The comments come after Graham Brady, the chair of the powerful 1922 committee of Conservative backbenchers, accused his own government of “a disastrous assault on liberty”.

“Months when people were banned by law from seeing their children or grandchildren,” he wrote in a newspaper article.

“Businesses forced to close; the state not just telling people not to go to work but paying them not to. And yes, nearly half a year in which we went full Eastern Bloc and no one was allowed out.”

Sir Graham also condemned the Plan B measures ahead of Tuesday’s vote, saying: “There seems no let up to this kind of self-defeating, dystopian logic.”

“We were told these measures might be lifted before Santa took to his sleigh, and certainly before half the country was pinged into the gulag,” the Altrincham and Sale West wrote.

Around 70 Tory MPs have signalled they will vote against Covid passes for crowded venues – wrongly labelled “vaccine passports” by many, although a negative test result will also be allowed.

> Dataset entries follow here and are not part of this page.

Lemma ran {A} h (t : prog Call A) : traces t (trace_of h t) (result_of h t).
Proof. apply run_traces. Qed.

Lemma lock_discipline_witness :
  along lock_rules false (trace_of (demo gas_down true) (worker 7)) /\
  held false (trace_of (demo gas_down true) (worker 7)) = false.
Proof. exact (lock_discipline _ _ _ _ (ran (demo gas_down true) (worker 7))). Defined.

Lemma submitted_price_was_posted_witness :
  let tr := trace_of (demo all_up true) (update host_url from_addr to_addr) in
  exists tr0 p ok, tr = tr0 ++ [obs (SubmitUnsigned (Call_submit_ethereum_price p)) ok] /\
    submitted tr0 = [] /\ posted_price Z.add p host_url from_addr to_addr tr0.
Proof.
  destruct (submitted_price_was_posted _ _ _ _ _ _ (ran (demo all_up true) (update host_url from_addr to_addr)))
    as [[_ Hx]|(tr0 & p & ok & Htr & Hsub & Hp & _)].
  - destruct Hx. vm_compute. reflexivity.
  - exists tr0, p, ok. split; [exact Htr|]. split; [exact Hsub|exact Hp].
Defined.

Lemma failed_fetch_publishes_nothing_witness :
  let tr := trace_of (demo ticker_down true) (update host_url from_addr to_addr) in
  submitted tr = [] /\ (exists t, sent tr = [get_ticker t]) /\
  (result_of (demo ticker_down true) (update host_url from_addr to_addr) = Some (Err HttpFetchingError) \/
   result_of (demo ticker_down true) (update host_url from_addr to_addr) = Some (Err HttpNotParsedInStruct)).
Proof.
  apply (failed_fetch_publishes_nothing _ _ _ _ _ _
           (ran (demo ticker_down true) (update host_url from_addr to_addr))); vm_compute; reflexivity.
Defined.
(** A call takes at most [c], a wait until its deadline more; a body any time. *)
Definition prompt (c : Z) (yd : Obs Call * Z) : Prop :=
  match projT1 (fst yd) with
  | HttpBody _ => True
  | o => snd yd <= weight c FETCH_TIMEOUT_PERIOD 0 o
  end.

Lemma elapsed_cost c r :
  Forall (prompt c) r -> elapsed r <= cost (weight c FETCH_TIMEOUT_PERIOD 0) r.*1 + body_time r.
Proof.
  induction 1 as [|[[o a] d] r Hd _ IH]; [done|]. unfold prompt in Hd. cbn [fst projT1 snd] in Hd.
  change (elapsed ((existT o a, d) :: r)) with (d + elapsed r).
  change (cost (weight c FETCH_TIMEOUT_PERIOD 0) ((existT o a, d) :: r).*1)
    with (weight c FETCH_TIMEOUT_PERIOD 0 o + cost (weight c FETCH_TIMEOUT_PERIOD 0) r.*1).
  change (body_time ((existT o a, d) :: r))
    with (match o with HttpBody _ => d + body_time r | _ => body_time r end).
  destruct o; cbn [weight] in *; lia.
Qed.

(** ** Bodies *)

Definition is_body (o : Op Call) : bool := match o with HttpBody _ => true | _ => false end.

(** Every body that is read is that of a response with status 200, which came in
    by the call before. *)
Definition bodies_follow (tr : list (Obs Call)) : Prop :=
  forall tr1 id body tr2, tr = tr1 ++ obs (HttpBody id) body :: tr2 ->
    exists d, last tr1 = Some (obs (HttpTryWait id d) (WaitResponse 200)).

Lemma bodies_follow_app tr1 tr2 : bodies_follow tr1 -> bodies_follow tr2 -> bodies_follow (tr1 ++ tr2).
Proof.
  intros H1 H2 l id body l' Heq. destruct (List.app_eq_app _ _ _ _ Heq) as (m & [[-> Hm]|[-> Hm]]).
  - destruct m as [|y m]; simplify_eq/=.
    + rewrite app_nil_r in *. destruct (H2 [] id body l') as [d Hd]; [done|]. by simpl in Hd.
    + by apply (H1 l id body m).
  - destruct (H2 m id body l') as [d Hd]; [done|]. exists d. by rewrite last_app, Hd.
Qed.

Lemma bodies_follow_none tr : Forall (fun y => is_body (projT1 y) = false) tr -> bodies_follow tr.
Proof. intros Hf tr1 id body tr2 ->. by apply Forall_app in Hf as [_ [? _]%Forall_cons]. Qed.

Lemma exchanged_bodies request tr r : exchanged timestamp_add request tr r -> bodies_follow tr.
Proof.
  destruct 1 as [t|t id w _|t id body]; [by apply bodies_follow_none; repeat constructor..|].
  intros tr1 id' body' tr2 Heq. do 4 (destruct tr1 as [|? tr1]; [simplify_eq/=|]); simplify_eq/=.
  - by eexists.
  - by destruct tr1.
Qed.

Lemma post_tree_bodies tree url tr x : traces (post_tree timestamp_add tree url) tr x -> bodies_follow tr.
Proof.
  rewrite post_tree_traces. destruct (text_of tree).
  - intros (r & _ & Hr). by eapply exchanged_bodies.
  - intros [-> _]. by apply bodies_follow_none.
Qed.

Lemma submission_bodies p host from to tr x : submission timestamp_add p host from to tr x -> bodies_follow tr.
Proof.
  intros [| |f data tr' y _ _ _ Hg _|f data tr1 body gas tr2 y _ _ _ Hg _ Ht]; [by apply bodies_follow_none..| |];
    rewrite get_estimated_gas_post in Hg; [by eapply post_tree_bodies|].
  rewrite send_transaction_post in Ht. apply bodies_follow_app; by eapply post_tree_bodies.
Qed.

Lemma refresh_bodies tr x : traces (refresh_price timestamp_add) tr x -> bodies_follow tr.
Proof.
  intros (tr1 & r & (r' & Hr' & _)%fetch_n_parse_traces & Hr)%refresh_price_traces.
  apply exchanged_bodies in Hr'.
  destruct r; destruct Hr as [-> _]; apply bodies_follow_app; try done; apply bodies_follow_none; by repeat constructor.
Qed.
(* ===== verification/Runtime.v ===== *)
(** * The runtime (runtime/src/lib.rs)

    The constants and configuration of the runtime, and the composition of the
    three pallets of the repository into one [Call] and one storage, as
    [construct_runtime!] composes them.  The pallets of Substrate that the
    runtime also includes are not part of the repository and not modelled. *)

From S2P Require Import Prelude BTreeSet Frame Authorization AuthSpec AuthProofs AuthInvariants.
From S2P Require Import Template Str Scale Client.
From Stdlib Require Import Strings.String.
Import Str.
Local Open Scope Z_scope.

Module Runtime.

(** ** Constants *)

Record RuntimeVersion : Type := {
  spec_name : bytes;
  impl_name : bytes;
  authoring_version : Z;
  spec_version : Z;
  impl_version : Z;
  transaction_version : Z
}.

Definition VERSION : RuntimeVersion := {|
  spec_name := lit "supra";
  impl_name := lit "supra";
  authoring_version := 1;
  spec_version := 100;
  impl_version := 1;
  transaction_version := 1
|}.

Definition MILLISECS_PER_BLOCK : Z := 6000.
Definition SLOT_DURATION : Z := MILLISECS_PER_BLOCK.
(** [MILLISECS_PER_BLOCK as BlockNumber] keeps the low 32 bits. *)
Definition MINUTES : Z := 60_000 / (MILLISECS_PER_BLOCK mod 2 ^ 32).
Definition HOURS : Z := MINUTES * 60.
Definition DAYS : Z := HOURS * 24.

Definition BlockHashCount : Z := 2400.
Definition SS58Prefix : Z := 42.
Definition MinimumPeriod : Z := SLOT_DURATION / 2.
Definition ExistentialDeposit : Z := 500.
Definition MaxLocks : Z := 50.
Definition TransactionByteFee : Z := 1.
Definition MaxWellKnownNodes : Z := 8.
Definition MaxPeerIdLength : Z := 128.

(** ** Composition *)

Section runtime.
Context `{F : FrameSystem} `{FS : FrameStorage}.
Context {block_codec : Codec BlockNumber} {bytes_codec : Codec bytes}.
Implicit Types (origin : Origin) (now : BlockNumber).

(** [impl supra_authorization::Config for Runtime] *)
#[export] Instance authorization_config : Auth.Config F := {
  Auth.MaxWellKnownNodes := MaxWellKnownNodes;
  Auth.MaxPeerIdLength := MaxPeerIdLength;
  Auth.AddOrigin := EnsureRoot;
  Auth.RemoveOrigin := EnsureRoot;
  Auth.SwapOrigin := EnsureRoot;
  Auth.ResetOrigin := EnsureRoot;
  Auth.weights := Auth.unit_weights
}.

(** The storage, calls and errors of the repository's pallets. *)
Record Store : Type := {
  TemplateModule : Poe.Store;
  LightClient : Client.Store;
  SupraAuthorization : Auth.Store
}.

Inductive Call : Type :=
| Call_TemplateModule (c : Poe.Call)
| Call_LightClient (c : Client.Call)
| Call_SupraAuthorization (c : Auth.Call).

Inductive Error : Type :=
| Error_TemplateModule (e : Poe.Error)
| Error_LightClient (e : Client.Error)
| Error_SupraAuthorization (e : Auth.Error).

(** A pallet's error inside the runtime's. *)
Definition dispatch_error {E} (f : E -> Error) (e : DispatchError E) : DispatchError Error :=
  match e with
  | DispatchBadOrigin => DispatchBadOrigin
  | DispatchModule e => DispatchModule (f e)
  end.

Definition dispatch now (c : Call) origin (s : Store) : result unit (DispatchError Error) * Store :=
  match c with
  | Call_TemplateModule c =>
      let (r, t) := Poe.dispatch now c origin (TemplateModule s) in
      (map_err (dispatch_error Error_TemplateModule) r,
       {| TemplateModule := t; LightClient := LightClient s; SupraAuthorization := SupraAuthorization s |})
  | Call_LightClient c =>
      let (r, l) := Client.dispatch now c origin (LightClient s) in
      (map_err (dispatch_error Error_LightClient) r,
       {| TemplateModule := TemplateModule s; LightClient := l; SupraAuthorization := SupraAuthorization s |})
  | Call_SupraAuthorization c =>
      let (r, a) := Auth.dispatch c origin (SupraAuthorization s) in
      (map_err (dispatch_error Error_SupraAuthorization) r,
       {| TemplateModule := TemplateModule s; LightClient := LightClient s; SupraAuthorization := a |})
  end.

(** The storage built from the genesis nodes of [supra_authorization]. *)
Definition genesis (nodes : list (Auth.PeerId * AccountId)) : Store := {|
  TemplateModule := Poe.absent_store;
  LightClient := Client.absent_store;
  SupraAuthorization := Auth.genesis_build nodes
|}.

(** Unsigned transactions: of these pallets only the light client has a
    [ValidateUnsigned]; [NoUnsignedValidator] is FRAME's answer for the others. *)
Variant Invalid := InvalidTransaction (e : Client.InvalidTransaction) | NoUnsignedValidator.

Definition validate_unsigned (source : Client.TransactionSource) (c : Call) :
    result Client.ValidTransaction Invalid :=
  match c with
  | Call_LightClient c => map_err InvalidTransaction (Client.validate_unsigned source c)
  | _ => Err NoUnsignedValidator
  end.

(** ** Signed transactions *)

Section create_transaction.
Context {Era Public Signature Address : Type} (mortal : Z -> Z -> Era).

(** The parts of [SignedExtra] that carry data. *)
Record SignedExtra : Type := { extra_era : Era; extra_nonce : Z; extra_tip : Z }.

(** [payload_bytes] is [SignedPayload::new] followed by [using_encoded],
    [None] when an extension has no additional data to sign; [sign] is
    [C::sign]; [MultiAddress_Id] is the constructor of [sp_runtime]; [current] is
    the block number as [u32]. *)
Definition create_transaction (payload_bytes : Call -> SignedExtra -> option bytes)
    (sign : bytes -> Public -> option Signature) (MultiAddress_Id : AccountId -> Address)
    (current : Z) (call : Call) (public : Public) (account : AccountId) (index : Z) :
    option (Call * (Address * Signature * SignedExtra)) :=
  let period := BlockHashCount in
  let current_block := Z.max 0 (current - 1) in
  let extra := {| extra_era := mortal period current_block; extra_nonce := index; extra_tip := 0 |} in
  raw_payload ← payload_bytes call extra;
  signature ← sign raw_payload public;
  let address := account in
  Some (call, (MultiAddress_Id address, signature, extra)).

End create_transaction.

(** ** Theorems *)

Context `{L : !FrameStorageLaws FS}.

(** The block numbers, origins and calls of a run of the chain. *)
Fixpoint run (calls : list (BlockNumber * Origin * Call)) (s : Store) : Store :=
  match calls with
  | [] => s
  | (now, origin, c) :: calls' => run calls' (snd (dispatch now c origin s))
  end.

Lemma poe_noop now c origin s e s' : Poe.dispatch now c origin s = (Err e, s') -> s' = s.
Proof.
  pose proof (Poe.dispatch_outcome now c origin s) as Ho. destruct (Poe.outcome _ _ _ _) as [[m ev]|e'].
  - by destruct Ho as (s1 & -> & _).
  - rewrite Ho. by intros [= _ ->].
Qed.

Lemma client_noop now c origin s e s' : Client.dispatch now c origin s = (Err e, s') -> s' = s.
Proof.
  destruct c; unfold Client.dispatch, Client.submit_ethereum_price, Client.update_ethereum_price;
    rewrite bind_try_origin; [destruct (ensure_none origin)|destruct (ensure_signed origin)]; try done;
    by intros [= _ ->].
Qed.

(** The pallets do not interfere.  A call that fails leaves the storage of
    the whole runtime as it was, and a call of one pallet never touches the
    storage of the other two. *)
Theorem pallets_are_isolated now c origin s :
  (forall e s', dispatch now c origin s = (Err e, s') -> s' = s) /\
  match c with
  | Call_TemplateModule _ =>
      LightClient (snd (dispatch now c origin s)) = LightClient s /\
      SupraAuthorization (snd (dispatch now c origin s)) = SupraAuthorization s
  | Call_LightClient _ =>
      TemplateModule (snd (dispatch now c origin s)) = TemplateModule s /\
      SupraAuthorization (snd (dispatch now c origin s)) = SupraAuthorization s
  | Call_SupraAuthorization _ =>
      TemplateModule (snd (dispatch now c origin s)) = TemplateModule s /\
      LightClient (snd (dispatch now c origin s)) = LightClient s
  end.
Proof.
  destruct s as [t l a], c as [c|c|c]; simpl.
  - destruct (Poe.dispatch now c origin t) as [[u|e] t'] eqn:Hd; simpl; split; try done.
    apply poe_noop in Hd as ->. naive_solver.
  - destruct (Client.dispatch now c origin l) as [[u|e] l'] eqn:Hd; simpl; split; try done.
    apply client_noop in Hd as ->. naive_solver.
  - destruct (Auth.dispatch c origin a) as [[u|e] a'] eqn:Hd; simpl; split; try done.
    apply AuthProofs.dispatch_noop in Hd as ->. naive_solver.
Qed.

(** A call from an origin that is not root keeps the well known nodes. *)
Lemma auth_not_root c origin s :
  AuthSpec.wf s -> is_ok (ensure_origin EnsureRoot origin) = false ->
  AuthSpec.wkn (AuthSpec.view (snd (Auth.dispatch c origin s))) = AuthSpec.wkn (AuthSpec.view s).
Proof.
  intros Hs Hroot. destruct (AuthInvariants.dispatch_cases c origin s Hs) as [Hst| ->]; [|done].
  unfold AuthSpec.permits in *. inversion Hst; subst; simpl; try done;
    unfold AuthSpec.permits, Auth.AddOrigin, Auth.RemoveOrigin, Auth.SwapOrigin, Auth.ResetOrigin in *;
    simpl in *; congruence.
Qed.

Lemma dispatch_authorization now c origin s :
  SupraAuthorization (snd (dispatch now c origin s)) =
    match c with
    | Call_SupraAuthorization c => snd (Auth.dispatch c origin (SupraAuthorization s))
    | _ => SupraAuthorization s
    end.
Proof.
  destruct c as [c|c|c]; simpl; [by destruct (Poe.dispatch _ _ _ _)|by destruct (Client.dispatch _ _ _ _)|].
  by destruct (Auth.dispatch _ _ _).
Qed.

Lemma dispatch_template now c origin s :
  TemplateModule (snd (dispatch now c origin s)) =
    match c with
    | Call_TemplateModule c => snd (Poe.dispatch now c origin (TemplateModule s))
    | _ => TemplateModule s
    end.
Proof.
  destruct c as [c|c|c]; simpl; [by destruct (Poe.dispatch _ _ _ _)|by destruct (Client.dispatch _ _ _ _)|].
  by destruct (Auth.dispatch _ _ _).
Qed.

Lemma dispatch_light_client now c origin s :
  LightClient (snd (dispatch now c origin s)) =
    match c with
    | Call_LightClient c => snd (Client.dispatch now c origin (LightClient s))
    | _ => LightClient s
    end.
Proof.
  destruct c as [c|c|c]; simpl; [by destruct (Poe.dispatch _ _ _ _)| |by destruct (Auth.dispatch _ _ _)].
  by destruct (Client.dispatch _ _ _ _).
Qed.

Definition not_root (x : BlockNumber * Origin * Call) : Prop :=
  is_ok (ensure_origin EnsureRoot (snd (fst x))) = false.

Lemma run_authorization calls s :
  AuthSpec.wf (SupraAuthorization s) -> AuthInvariants.inv (AuthSpec.view (SupraAuthorization s)) ->
  AuthSpec.wf (SupraAuthorization (run calls s)) /\
  AuthInvariants.inv (AuthSpec.view (SupraAuthorization (run calls s))) /\
  (Forall not_root calls ->
   AuthSpec.wkn (AuthSpec.view (SupraAuthorization (run calls s))) =
   AuthSpec.wkn (AuthSpec.view (SupraAuthorization s))).
Proof.
  revert s. induction calls as [|[[now origin] c] calls IH]; intros s Hs Hi; [done|]. cbn [run].
  pose proof (dispatch_authorization now c origin s) as Hd.
  specialize (IH (snd (dispatch now c origin s))). rewrite Hd in IH.
  destruct c as [c|c|c]; [destruct (IH Hs Hi) as (? & ? & Hw); split_and!; try done;
    intros [_ Hc]%Forall_cons; by rewrite Hw..|].
  destruct (AuthInvariants.dispatch_inv c origin _ Hs Hi) as [Hs' Hi'].
  destruct (IH Hs' Hi') as (? & ? & Hw). split_and!; try done.
  intros [Hc Hcs]%Forall_cons. rewrite Hw by done. by apply auth_not_root.
Qed.

(** C37: only root changes the well known nodes.  From a genesis with at most
    eight nodes, after any run of calls to the runtime the authorization
    storage keeps its invariant, and if no call of the run came from root, the
    well known nodes are those of the genesis. *)
Theorem only_root_changes_well_known_nodes nodes calls :
  Z.of_nat (List.length nodes) <= MaxWellKnownNodes ->
  let s := SupraAuthorization (run calls (genesis nodes)) in
  AuthSpec.wf s /\ AuthInvariants.inv (AuthSpec.view s) /\
  (Forall not_root calls ->
   AuthSpec.wkn (AuthSpec.view s) = list_to_set nodes.*1).
Proof.
  intros Hlen. destruct (AuthProofs.genesis_view nodes) as [Hwf Hview].
  pose proof (AuthInvariants.genesis_inv nodes Hlen) as Hi.
  destruct (run_authorization calls (genesis nodes) Hwf Hi) as (? & ? & Hw).
  split_and!; try done. intros Hcalls. rewrite Hw by done.
  change (SupraAuthorization (genesis nodes)) with (Auth.genesis_build nodes). by rewrite Hview.
Qed.

End runtime.

(** ** Witnesses *)

Section witnesses.
Import Mock Compact.
#[local] Instance block_codec_mock : Codec (BlockNumber (FrameSystem := mock_system)) := u32_codec.

Definition block (n : Z) : BlockNumber (FrameSystem := mock_system) := n.
Definition acct (who : Z) : AccountId (FrameSystem := mock_system) := who.
Definition signed (who : Z) : Origin (FrameSystem := mock_system) := Signed who.

(** A run of signed calls to the three pallets. *)
Definition calls : list (BlockNumber * Origin * Call) :=
  [(block 1, signed 1, Call_SupraAuthorization (Auth.Call_add_well_known_node (lit "node") (acct 1)));
   (block 2, signed 1, Call_TemplateModule (Poe.Call_create_claim (lit "proof")));
   (block 3, signed 2, Call_LightClient (Client.Call_update_ethereum_price [] [] []))].

Lemma only_root_changes_well_known_nodes_witness :
  AuthSpec.wkn (AuthSpec.view (SupraAuthorization (run calls (genesis [(lit "alice", acct 1)])))) =
    list_to_set [lit "alice"].
Proof.
  refine (proj2 (proj2 (only_root_changes_well_known_nodes [(lit "alice", acct 1)] calls _)) _).
  - vm_compute. discriminate.
  - repeat constructor.
Defined.

End witnesses.
End Runtime.
(* ===== verification/Delivery.v ===== *)
(** * From a request to a price on chain

    The other direction of [System]: when the outside world does its part, a
    request that is accepted while the lock is free is served.  The worker of its
    block is driven to its end, one call at a time, in the shared state of the
    system; the price it fetched is cached, the transaction goes to the pool and
    its execution puts the price on chain. *)

From S2P Require Import Prelude BTreeSet Frame Authorization Template Str Num Scale Json Effects Offchain.
From S2P Require Import Client ClientProofs ClientIndex ClientWorker ClientCost Runtime System.
From Stdlib Require Import Strings.String.
Import Str Num Offchain ClientIndex ClientWorker System.
Local Open Scope Z_scope.

Module Delivery.

Section delivery.
Context `{F : FrameSystem} `{FS : FrameStorage} `{J : SerdeJson}.
Context {block_codec : Codec BlockNumber} {bytes_codec : Codec bytes}.
Context {block_laws : CodecLaws BlockNumber} {bytes_laws : CodecLaws bytes}.
Context (timestamp_add : Z -> Z -> Z).
Implicit Types (origin : Origin) (now block : BlockNumber).
#[local] Existing Instance Client.LightClient_codec.
#[local] Abbreviation Call := Client.Call.
#[local] Abbreviation worker := (Client.offchain_worker timestamp_add).
(* ===== verification/TemplateMock.v ===== *)
(** * The mock runtime of the proof-of-existence pallet (pallets/template/src/mock.rs)

    The runtime the pallet's tests run in: its two pallets, its constants and
    the types it gives to [frame_system].  The tests of the repository call
    functions the pallet does not have; the examples here take the pallet
    through every branch of its two dispatchables in that runtime. *)

From S2P Require Import Prelude BTreeSet Frame Authorization Template Str Num Scale Client Runtime.
From S2P Require Import Pallets Limits.
From Stdlib Require Import Strings.String.
Import Str Pallets Mock.
Local Open Scope Z_scope.

Module TemplateMock.

(** [construct_runtime!] of [Test] *)
Definition Test_pallets : list Pallet :=
  [{| pallet_name := lit "System"; pallet_crate := lit "frame_system";
      parts := [Module_; Call_; Config_; Storage_; Event_] |};
   {| pallet_name := lit "TemplateModule"; pallet_crate := lit "pallet_template";
      parts := [Module_; Call_; Storage_; Event_] |}].

Definition BlockHashCount : Z := 250.
Definition SS58Prefix : Z := 42.

(** The integer types of [impl system::Config for Test]. *)
Record SystemConfig : Type := {
  cfg_Index : Limits.UInt;
  cfg_BlockNumber : Limits.UInt;
  cfg_AccountId : Limits.UInt;
  cfg_BlockHashCount : Z;
  cfg_SS58Prefix : Z
}.
Definition Test_config : SystemConfig := {|
  cfg_Index := Limits.u64;
  cfg_BlockNumber := Limits.u64;
  cfg_AccountId := Limits.u64;
  cfg_BlockHashCount := BlockHashCount;
  cfg_SS58Prefix := SS58Prefix
|}.

Lemma mock_constants_fit :
  Limits.fits (cfg_BlockNumber Test_config) (cfg_BlockHashCount Test_config) = true /\
  Limits.fits Limits.u8 (cfg_SS58Prefix Test_config) = true.
Proof. done. Qed.

(** The pallet is the same in both runtimes, with another number. *)
Lemma same_pallet :
  Test_pallets !! 1%nat = pallets !! 8%nat /\ Test_pallets !! 0%nat = pallets !! 0%nat.
Proof. done. Qed.

(** The genesis of [frame_system] leaves the storage of the pallet empty. *)
Definition new_test_ext : Poe.Store (F := mock_system) (FS := mock_storage) := Poe.absent_store.

(** ** Tests *)

(** The results of a list of calls, and the storage at the end. *)
Fixpoint execute_with (calls : list (Z * RawOrigin * Poe.Call)) (s : Poe.Store (F := mock_system) (FS := mock_storage)) :
    list (result unit (DispatchError Poe.Error)) * Poe.Store (F := mock_system) (FS := mock_storage) :=
  match calls with
  | [] => ([], s)
  | (now, o, c) :: calls' =>
      let (r, s1) := Poe.dispatch (F := mock_system) now c o s in
      let (rs, s2) := execute_with calls' s1 in (r :: rs, s2)
  end.

Definition proof : bytes := [x2a].
Definition noop (e : Poe.Error) : result unit (DispatchError Poe.Error) := Err (DispatchModule e).

(** A claim can be made once and revoked only by the account that made it. *)
Example claims_work :
  let r := execute_with
    [(1, Signed 1, Poe.Call_create_claim proof);
     (2, Signed 2, Poe.Call_create_claim proof);
     (2, Signed 2, Poe.Call_revoke_claim proof);
     (3, Signed 1, Poe.Call_revoke_claim proof);
     (3, Signed 1, Poe.Call_revoke_claim proof);
     (4, Signed 2, Poe.Call_create_claim proof)] new_test_ext in
  fst r = [Ok tt; noop Poe.ProofAlreadyClaimed; noop Poe.NotProofOwner; Ok tt; noop Poe.NoSuchProof; Ok tt] /\
  sm_get (Poe.Proofs (snd r)) proof = (2, 4) /\
  Poe.Events (snd r) = [Poe.ClaimCreated (F := mock_system) 1 proof; Poe.ClaimRevoked (F := mock_system) 1 proof;
                        Poe.ClaimCreated (F := mock_system) 2 proof].
Proof. vm_compute. repeat split. Qed.

(** Neither call works without a signature. *)
Example signature_needed :
  fst (execute_with [(1, Root, Poe.Call_create_claim proof); (1, None_, Poe.Call_revoke_claim proof)] new_test_ext) =
    [Err DispatchBadOrigin; Err DispatchBadOrigin].
Proof. vm_compute. reflexivity. Qed.

End TemplateMock.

There are likely to be separate votes on that key controversy, on the extension of face covering rules and on requiring a daily negative test result to avoid isolation as the contact of a household member with Covid.

Mr Johnson’s spokesman, asked for his message to Tory rebels, said: “We are facing a tidal wave of omicron and these Plan B measures are a vital part of enabling us to buy time, so that we can get more of these booster doses in arms and provide the protection that will protect both lives and livelihoods.

On certification for crowded venues, he said: “It allows us to keep some of these settings open which is vital for hospitality, where otherwise we would have had no choice but to close them, which no one wants to see.”